▸ Task prompt
Only one stretch of the listing below is wanted: every line from the first to the line containing "its own properties, in", set down exactly.

▸ Data for this task
(** * solution.js: constant term of a polynomial by Lagrange interpolation

    A shallow embedding of [src/solution.js] and the properties of its
    radix decoder, its gcd, its Lagrange evaluator and its main script.

    Conventions of the embedding.
    - A JavaScript [BigInt] is a [Z].  BigInt division [/] truncates toward
      zero ([Z.quot]), [%] takes the sign of the dividend ([Z.rem]), and both
      throw a [RangeError] on a zero divisor.
    - A JavaScript string is a [string]: a sequence of code units in the range
      0..255 (the Latin-1 block).  Documents with other characters are outside
      the embedding.
    - A JavaScript number is NaN, an infinity or the rational value of a
      finite double.  The program compares, truncates and converts numbers
      to [BigInt]; none of these rounds.  Reading a number from a string
      and printing one do round: they are the two operations of the class
      [FloatText], about which nothing is assumed.
    - The document is the object that [JSON.parse] returned: the list of
      its own properties, in the order in which [Object.keys] enumerates
      them, with values of type [jsval].  An object has no two properties
      of the same name.
    - A thrown exception is the [Err] case of [result]; the constructors of
      [error] are the throw sites of the source and the native exceptions the
      source can raise.  The script catches every exception, reports it on
      the standard error and exits with status 2: [Err] at top level. *)

From Stdlib Require Import ZArith List String Ascii Bool Lia.
From Stdlib Require Import QArith Qcanon Field.
From Stdlib Require Import Permutation Sorted DecimalString.
From Stdlib Require Finite.
Import ListNotations.

Local Open Scope string_scope.
Local Open Scope list_scope.
Local Open Scope Z_scope.

(** ** Errors and the error monad *)

(** A JavaScript number: a double is NaN, an infinity, or a finite rational.
    Minus zero is [Fin 0]: no operation of the program tells it from zero. *)
Inductive number : Type :=
| NaN
| PosInf
| NegInf
| Fin (q : Q).

Inductive error : Type :=
| MissingKeys                         (* line 103: JSON must contain "keys" with "k" *)
| NotEnoughPoints (found : nat) (k : number)       (* line 123 *)
| InvalidCharacter (ch : ascii)                    (* line 21 *)
| DigitGeBase (digit base : Z) (ch : ascii)        (* line 23 *)
| RangeError_DivisionByZero           (* BigInt division by 0n *)
| RangeError_NotAnInteger             (* BigInt(n) for a non-integral number n *)
| SyntaxError_BigInt (s : string)     (* BigInt(s) for s not an integer literal *)
| TypeError.                          (* property read on null/undefined, failed ToPrimitive *)

Inductive result (A : Type) : Type :=
| Ok (a : A)
| Err (e : error).
Arguments Ok {A} a.
Arguments Err {A} e.

Definition bind {A B : Type} (r : result A) (f : A -> result B) : result B :=
  match r with
  | Ok a => f a
  | Err e => Err e
  end.

Notation "x <- r ;; k" := (bind r (fun x => k))
  (at level 61, r at next level, right associativity).
Notation "' pat <- r ;; k" := (bind r (fun x => match x with pat => k end))
  (at level 61, pat pattern, r at next level, right associativity).

(** The names the specification gives to the failures of the core. *)
Definition isInvalidDigit (e : error) : bool :=
  match e with
  | InvalidCharacter _ | DigitGeBase _ _ _ => true
  | _ => false
  end.

Definition isDegenerateInput (e : error) : bool :=
  match e with
  | RangeError_DivisionByZero => true
  | _ => false
  end.

Definition isMalformedDocument (e : error) : bool :=
  match e with
  | MissingKeys => true
  | _ => false
  end.

(** ** BigInt arithmetic *)

Definition bigDiv (a b : Z) : result Z :=
  if b =? 0 then Err RangeError_DivisionByZero else Ok (Z.quot a b).

Definition bigRem (a b : Z) : result Z :=
  if b =? 0 then Err RangeError_DivisionByZero else Ok (Z.rem a b).

(** Lines 30-32. *)
Definition absBigInt (v : Z) : Z := if v <? 0 then - v else v.

(** Lines 38-42, the [while (b !== 0n)] loop.  [a % b] cannot throw: the
    loop guard has just checked [b]. *)
Fixpoint gcdLoop (fuel : nat) (a b : Z) : Z :=
  match fuel with
  | O => a
  | S fuel' => if b =? 0 then a else gcdLoop fuel' b (Z.rem a b)
  end.
Lemma noteOfCode_updateModifiers s now code isDown c :
  noteOfCode (updateModifiers s now code isDown) c = noteOfCode s c.
Proof.
unfold noteOfCode.
destruct (updateModifiers_frame s now code isDown) as (_ & _ & _ & -> & _). reflexivity.
Qed.

Lemma keyDown_inv actions s now clock code :
  has code ACTION_KEYS = false -> keysInv s ->
  let s' := playNoteByCode actions s now clock code in
  keysInv s' /\ transposeBase s' = transposeBase s /\ octaveShift s' = octaveShift s /\
  currentKeyMap s' = currentKeyMap s.
Proof.
intros Hact (Hmod & Hctx & Hheld). cbv zeta. unfold playNoteByCode.
assert (E0 : (if has code ["Escape"; "Coffee"]%string || String.prefix "F" code
              then handleFunctionKey actions code s else s) = s).
{ unfold handleFunctionKey. rewrite Hact. now destruct (_ || _). }
rewrite E0. clear E0.
pose proof (updateModifiers_held s now code true Hmod) as Hmod'.
destruct (updateModifiers_frame s now code true) as (Fk & Fb & Fo & Fm & Fe & _).
cbv zeta in *.
pose proof (noteOfCode_updateModifiers s now code true) as Fn.
set (s1 := updateModifiers s now code true) in *.
assert (Hr : -1 <= tempTranspose s1 <= 1) by (rewrite Hmod'; apply heldModifier_range).
destruct (noteOfCode s1 code) as [note |] eqn:Hnote.
- set (tau := getEffectiveTranspose s1 now code).
  pose proof (getEffectiveTranspose_range s1 now code Hr) as Htau. fold tau in Htau.
  unfold keysInv, heldSources, noteOfCode.
  cbn [with_keys with_sound activeKeys tempTranspose engine transposeBase octaveShift
       currentKeyMap].
  rewrite Fk, Fb, Fo, Fm, Fe.
  split; [| now repeat split]. split; [exact Hmod' |]. split.
  + intros Hc. rewrite playNote_ctx in Hc. rewrite playNote_no_ctx by exact Hc. now apply Hctx.
  + intros key id Hk.
    destruct (decide (key = mapKey note (transposeBase s + octaveShift s * 12 + tau)))
      as [-> | Hne].
    * exists code, note, tau. split; [apply setAdd_In; now left |].
      rewrite Fn in Hnote. unfold noteOfCode in Hnote. now repeat split.
    * rewrite playNote_other in Hk by exact Hne.
      destruct (Hheld key id Hk) as (c & n & t & Hin & Hn & Ht & ->).
      exists c, n, t. split; [apply setAdd_In; now right |]. now repeat split.
- unfold keysInv, heldSources, noteOfCode.
  cbn [with_keys activeKeys tempTranspose engine transposeBase octaveShift currentKeyMap].
  rewrite Fk, Fb, Fo, Fm, Fe.
  split; [| now repeat split]. split; [exact Hmod' |]. split; [exact Hctx |].
  intros key id Hk.
  destruct (Hheld key id Hk) as (c & n & t & Hin & Hn & Ht & ->).
  exists c, n, t. split; [apply setAdd_In; now right |]. now repeat split.
Qed.

Lemma keyUp_inv s now clock code :
  keysInv s ->
  let s' := stopNoteByCode s now clock code in
  keysInv s' /\ transposeBase s' = transposeBase s /\ octaveShift s' = octaveShift s /\
  currentKeyMap s' = currentKeyMap s.
Proof.
intros (Hmod & Hctx & Hheld). cbv zeta. unfold stopNoteByCode.
pose proof (updateModifiers_held s now code false Hmod) as Hmod'.
destruct (updateModifiers_frame s now code false) as (Fk & Fb & Fo & Fm & Fe & _).
cbv zeta in *.
pose proof (noteOfCode_updateModifiers s now code false) as Fn.
set (s1 := updateModifiers s now code false) in *.
assert (Hr : -1 <= tempTranspose s1 <= 1) by (rewrite Hmod'; apply heldModifier_range).
destruct (noteOfCode s1 code) as [note |] eqn:Hnote.
- set (tau := getEffectiveTranspose s1 now code).
  unfold keysInv, heldSources, noteOfCode.
  cbn [with_keys with_sound activeKeys tempTranspose engine transposeBase octaveShift
       currentKeyMap].
  rewrite Fk, Fb, Fo, Fm, Fe. set (base := transposeBase s + octaveShift s * 12).
  set (e1 := stopNote (engine s) clock note (base + tau) 0).
  set (e2 := stopNote e1 clock note base 0).
  set (e3 := stopNote e2 clock note (base + 1) 0).
  set (e4 := stopNote e3 clock note (base - 1) 0).
  assert (Hsub : forall key id, activeSources e4 !! key = Some id ->
                                activeSources (engine s) !! key = Some id).
  { intros key id H. now do 4 apply stopNote_lookup_Some in H. }
  split; [| now repeat split]. split; [exact Hmod' |]. split.
  + intros Hc. subst e4 e3 e2 e1. rewrite !stopNote_ctx in Hc.
    apply map_eq. intros key. rewrite lookup_empty.
    destruct (activeSources _ !! key) as [id |] eqn:Hk; [| reflexivity].
    apply Hsub in Hk. rewrite (Hctx Hc), lookup_empty in Hk. discriminate.
  + intros key id Hk. pose proof (Hsub key id Hk) as Hold.
    destruct (Hheld key id Hold) as (c & n & t & Hin & Hn & Ht & ->).
    exists c, n, t. split; [| now repeat split].
    apply setDelete_In. split; [| exact Hin]. intros ->.
    rewrite Fn in Hnote. rewrite Hnote in Hn. injection Hn as <-.
    destruct (ctx (engine s)) eqn:Hc;
      [| rewrite (Hctx eq_refl), lookup_empty in Hold; discriminate].
    fold base in Hk.
    assert (Ht3 : t = 0 \/ t = 1 \/ t = -1) by lia.
    destruct Ht3 as [-> | [-> | ->]].
    * replace (base + 0) with base in Hk by lia.
      do 2 apply stopNote_lookup_Some in Hk.
      subst e2. rewrite stopNote_clears in Hk; [discriminate |].
      subst e1. now rewrite stopNote_ctx.
    * apply stopNote_lookup_Some in Hk.
      subst e3. rewrite stopNote_clears in Hk; [discriminate |].
      subst e2 e1. now rewrite !stopNote_ctx.
    * replace (base + -1) with (base - 1) in Hk by lia.
      subst e4. rewrite stopNote_clears in Hk; [discriminate |].
      subst e3 e2 e1. now rewrite !stopNote_ctx.
- unfold keysInv, heldSources, noteOfCode.
  cbn [with_keys activeKeys tempTranspose engine transposeBase octaveShift currentKeyMap].
  rewrite Fk, Fb, Fo, Fm, Fe.
  split; [| now repeat split]. split; [exact Hmod' |]. split; [exact Hctx |].
  intros key id Hk.
  destruct (Hheld key id Hk) as (c & n & t & Hin & Hn & Ht & ->).
  exists c, n, t. split; [| now repeat split].
  apply setDelete_In. split; [| exact Hin]. intros ->.
  rewrite Fn in Hnote. congruence.
Qed.

Lemma keyEvents_inv actions evs : forall s,
  Forall (fun ev => has (codeOf ev) ACTION_KEYS = false) evs -> keysInv s ->
  let s' := fold_left (keyEvent actions) evs s in
  keysInv s' /\ transposeBase s' = transposeBase s /\ octaveShift s' = octaveShift s /\
  currentKeyMap s' = currentKeyMap s.
Proof.
induction evs as [| ev evs IH]; intros s Hall Hinv; cbn [fold_left];
  [split; [exact Hinv | now repeat split] |].
inversion Hall as [| ? ? Hev Hrest]; subst.
assert (Hstep : keysInv (keyEvent actions s ev) /\
                transposeBase (keyEvent actions s ev) = transposeBase s /\
                octaveShift (keyEvent actions s ev) = octaveShift s /\
                currentKeyMap (keyEvent actions s ev) = currentKeyMap s).
{ destruct ev as [code now clock | code now clock]; cbn [keyEvent codeOf] in *.
  - now apply keyDown_inv.
  - now apply keyUp_inv. }
destruct Hstep as (Hinv1 & Hb & Ho & Hm).
destruct (IH _ Hrest Hinv1) as (Hinv' & Hb' & Ho' & Hm').
cbv zeta in *. split; [exact Hinv' |]. repeat split; congruence.
Qed.

End KeyboardFacts.

Lemma keyEvent_modifier actions s ev :
  Keys.has (Keys.codeOf ev) Keys.ACTION_KEYS = false ->
  Keys.tempTranspose s = Keys.heldModifier (Keys.activeKeys s) ->
  Keys.tempTranspose (Keys.keyEvent actions s ev)
  = Keys.heldModifier (Keys.activeKeys (Keys.keyEvent actions s ev)).
Proof.
intros Hact Hmod. destruct ev as [code now clock | code now clock]; cbn [Keys.keyEvent Keys.codeOf] in *.
- unfold Keys.playNoteByCode.
  assert (E0 : (if Keys.has code ["Escape"; "Coffee"]%string || String.prefix "F" code
                then Keys.handleFunctionKey actions code s else s) = s).
  { unfold Keys.handleFunctionKey. rewrite Hact. now destruct (_ || _). }
  rewrite E0. clear E0.
  pose proof (updateModifiers_held s now code true Hmod) as Hmod'.
  destruct (updateModifiers_frame s now code true) as (Fk & _). cbv zeta in Fk.
  destruct (Keys.noteOfCode _ code); cbn; rewrite Fk; exact Hmod'.
- unfold Keys.stopNoteByCode.
  pose proof (updateModifiers_held s now code false Hmod) as Hmod'.
  destruct (updateModifiers_frame s now code false) as (Fk & _). cbv zeta in Fk.
  destruct (Keys.noteOfCode _ code); cbn; rewrite Fk; exact Hmod'.
Qed.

▸ Answer for the task
(** * solution.js: constant term of a polynomial by Lagrange interpolation

    A shallow embedding of [src/solution.js] and the properties of its
    radix decoder, its gcd, its Lagrange evaluator and its main script.

    Conventions of the embedding.
    - A JavaScript [BigInt] is a [Z].  BigInt division [/] truncates toward
      zero ([Z.quot]), [%] takes the sign of the dividend ([Z.rem]), and both
      throw a [RangeError] on a zero divisor.
    - A JavaScript string is a [string]: a sequence of code units in the range
      0..255 (the Latin-1 block).  Documents with other characters are outside
      the embedding.
    - A JavaScript number is NaN, an infinity or the rational value of a
      finite double.  The program compares, truncates and converts numbers
      to [BigInt]; none of these rounds.  Reading a number from a string
      and printing one do round: they are the two operations of the class
      [FloatText], about which nothing is assumed.
    - The document is the object that [JSON.parse] returned: the list of
      its own properties, in the order in which [Object.keys] enumerates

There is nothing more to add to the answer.